BEGIN Extracted data

(* ------------------------------------------------------------------ *)
(** ** Backtest: the equity curve *)

(** On the fallback path, with an integer start index up to the number
    [n] of valid bars, the curve handed to [calculateMetrics] has
    [n - start] entries: one for each bar from the start index, and no
    initial entry. *)
Lemma forced_curve_length (rnd : Q) (strategy : Strategy)
    (marketData : list MarketData) (r : Run) :
  backtest_run rnd strategy (Some marketData) = Ok r ->
  run_forced r = true ->
  is_integer (start_index strategy) = true ->
  start_index strategy <= nat2Q (length (valid_bars marketData)) ->
  nat2Q (length (run_equity_curve r))
    == nat2Q (length (valid_bars marketData)) - start_index strategy.
Proof.
  intros Hrun Hforced Hint Hle. unfold backtest_run in Hrun.
  destruct marketData as [|b bars]; [discriminate|].
  cbv zeta in Hrun.
  destruct (Qltb _ _); [discriminate|].
  destruct (length (trades _) <? 2)%nat.
  2:{ inversion Hrun; subst r. discriminate Hforced. }
  destruct (forced_trades rnd strategy _) as [[log st]|e] eqn:Ef; [|discriminate].
  inversion Hrun; subst r. cbn [run_equity_curve].
  destruct (forced_trades_inv _ _ _ _ _ Ef)
    as (a & s & tp & bp & sp & _ & _ & _ & Hloop).
  assert (Hfuel : nat2Q (length (valid_bars (b :: bars)))
                  <= start_index strategy
                     + nat2Q (length (valid_bars (b :: bars)))).
  { pose proof (start_index_ge_14 strategy). lra. }
  rewrite (rebuild_loop_length _ _ _ _ _ _ _ _ _ _ _ Hint Hle Hfuel Hloop).
  cbn [rebuilt_curve length]. change (nat2Q 0) with 0. ring.
Qed.

(** C3. On the fallback path the curve handed to [calculateMetrics] has
    no initial entry: with 14 flat bars and [ma_long = 14] no bar lies at
    or after the start index and the curve is empty; with 16 flat bars
    the two bars from the start index give a curve of two entries. *)
Theorem forced_curve_has_no_initial_entry :
  (exists r, backtest_run 0 (strategy_of 14 14 30 (15 # 100)) (Some (flat_bars 14))
             = Ok r /\
             run_forced r = true /\ run_equity_curve r = []) /\
  (exists r, backtest_run 0 (strategy_of 14 14 30 (15 # 100)) (Some (flat_bars 16))
             = Ok r /\
             run_forced r = true /\ length (run_equity_curve r) = 2%nat).
Proof.
  split; eexists; (split; [vm_compute; reflexivity | split; reflexivity]).
Qed.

END Extracted data

Assigned task: Word for word, restate the listing above from its first line to the line with "[n] of valid", keeping both.

Task result:
(* ------------------------------------------------------------------ *)
(** ** Backtest: the equity curve *)

(** On the fallback path, with an integer start index up to the number
    [n] of valid bars, the curve handed to [calculateMetrics] has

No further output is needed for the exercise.